(** A new address; it is marked as updated only when it was parsed. *)
Lemma vwp_parse_uri uri p h (Q : option (string * string * Z) → cm2_state_t → Prop) v :
  uri = "" ∨ is_Some (strtok_r ":" (STRSCPY uri UTIL_URI_MAX_LENG)) → (∀ o, Q o v) → vwp (parse_uri uri p h) Q v.
Proof.
  intros Hu HQ. unfold parse_uri. case_bool_decide; [by apply vwp_ret|]. cbn zeta.
  destruct Hu as [|[[t r] ->]]; [done|]. cbn [fmap option_fmap option_map fst deref]. apply vwp_bind, vwp_ret.
  destruct (_ && _); [by apply vwp_ret|]. destruct (strtok_next _ _) as [[h' r']|]; [|by apply vwp_ret].
  destruct (_ || _); by apply vwp_ret.
Qed.
Lemma substring_nil n : String.substring 0 n "" = "".
Proof. by destruct n. Qed.
Lemma substring_substring n s : String.substring 0 n (String.substring 0 n s) = String.substring 0 n s.
Proof. revert s. induction n as [|n IH]; intros [|c s]; cbn; try done. by rewrite IH. Qed.
Lemma set_addr_spec d res v : inv D v → uri_ok res →
  vwp (ok ← cm2_set_addr d res; upd_addr d (set_updated ok)) (λ _ v', inv D v') v.
Proof.
  intros Hv Hu.
  assert (∀ a (b : bool), (b = true → valid a = true) → ai_curr a = None →
    inv D (put_addr d (set_updated b a) v)) as Hput.
  { intros a b Hb Ha. apply inv_put; [done|]. split; cbn; [done|]. by rewrite Ha. }
  apply vwp_bind, vwp_bind, vwp_upd_addr. case_bool_decide as He.
  { apply vwp_bind, vwp_upd_addr, vwp_ret, vwp_upd_addr. rewrite !get_put, !put_put. by apply Hput. }
  apply vwp_bind, vwp_bind, vwp_get_addr. rewrite get_put. apply vwp_bind, vwp_parse_uri.
  { right. destruct Hu as [|Hu]; [done|]. cbn [resource set_updated set_resolved set_resource].
    unfold STRSCPY, CM2_RESOURCE_MAX, UTIL_URI_MAX_LENG in *. by rewrite substring_substring. }
  intros [[[p h] n]|]; apply vwp_bind, vwp_upd_addr, vwp_ret; apply vwp_bind, vwp_upd_addr, vwp_ret, vwp_upd_addr;
    rewrite !get_put, !put_put; by apply Hput.
Qed.
Lemma awlan_settles c v : inv D v → awlan_ok D c →
  vwp (callback_AWLAN_Node cfg e fuel c) (λ _ v', settled D v') v.
Proof.
  intros Hv (Hm & Hr & Hb). apply vwp_bind, vwp_modify; [done|].
  apply vwp_bind. eapply vwp_mono with (Q := λ _ v', inv D v').
  { destruct (aw_manager_addr c) as [res|]; [|by apply vwp_ret].
    by apply set_addr_spec. }
  intros ? v1 Hv1. apply vwp_bind. eapply vwp_mono with (Q := λ _ v', inv D v').
  { destruct (aw_redirector_addr c) as [res|]; [|by apply vwp_ret].
    by apply set_addr_spec. }
  intros ? v2 Hv2. apply vwp_bind, vwp_keeps; [solve_keeps|]. intros ?. apply vwp_bind.
  eapply vwp_mono with (Q := λ _ v', inv D v'); [|intros; by apply update_settles].
  destruct (aw_backoff c) as [[lo hi]|]; [|by apply vwp_ret]. destruct Hb as [Hb1 Hb2], Hv2 as (? & ? & ? & ? & ?).
  apply vwp_bind, vwp_modify; [done|]. by apply vwp_modify.
Qed.
Lemma handle_settles ev v : settled D v → match ev with EvAwlan c => awlan_ok D c | _ => True end →
  vwp (cm2_handle cfg e fuel ev) (λ _ v', settled D v') v.
Proof.
  intros [Hv Hr] Hok. destruct ev as [|r|con|c|st|]; cbn [cm2_handle].
  - apply vwp_bind, vwp_gets; [done|]. apply vwp_bind, vwp_modify; [done|]. by apply update_settles.
  - apply vwp_bind, vwp_modify; [done|]. by apply vwp_keeps; [apply _|].
  - apply vwp_bind. destruct con as [con|]; apply vwp_bind, vwp_modify; try done; apply vwp_modify; try done;
      by apply update_settles.
  - by apply awlan_settles.
  - by apply check_done_settles.
  - by apply vwp_keeps; [apply _|].
Qed.
End events.

Lemma run_settles cfg D fuel evs v : (107 < fuel)%nat →
  0 < CONFIG_CM2_STABILITY_THRESH_ROUTER cfg → 0 < CONFIG_CM2_STABILITY_THRESH_INTERNET cfg →
  Forall (legal cfg D) evs → settled D v → vwp (cm2_run cfg fuel evs) (λ _ v', settled D v') v.
Proof.
  intros Hf H1 H2 Hl. revert v. induction Hl as [|[e ev] evs [[t0 Hc] Hev] Hl IH]; intros v Hv; [by apply vwp_ret|].
  apply vwp_bind. eapply vwp_mono; [by eapply handle_settles|]. intros ? v' Hv'. by apply IH.
Qed.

**PROBLEM TO SOLVE:** The output must consist solely of the lines from the first line of the records through the line containing "Proof. by destruct n. Qed.", reproduced exactly.

**TASK SOLUTION:**
(** A new address; it is marked as updated only when it was parsed. *)
Lemma vwp_parse_uri uri p h (Q : option (string * string * Z) → cm2_state_t → Prop) v :
  uri = "" ∨ is_Some (strtok_r ":" (STRSCPY uri UTIL_URI_MAX_LENG)) → (∀ o, Q o v) → vwp (parse_uri uri p h) Q v.
Proof.
  intros Hu HQ. unfold parse_uri. case_bool_decide; [by apply vwp_ret|]. cbn zeta.
  destruct Hu as [|[[t r] ->]]; [done|]. cbn [fmap option_fmap option_map fst deref]. apply vwp_bind, vwp_ret.
  destruct (_ && _); [by apply vwp_ret|]. destruct (strtok_next _ _) as [[h' r']|]; [|by apply vwp_ret].
  destruct (_ || _); by apply vwp_ret.
Qed.
Lemma substring_nil n : String.substring 0 n "" = "".
Proof. by destruct n. Qed.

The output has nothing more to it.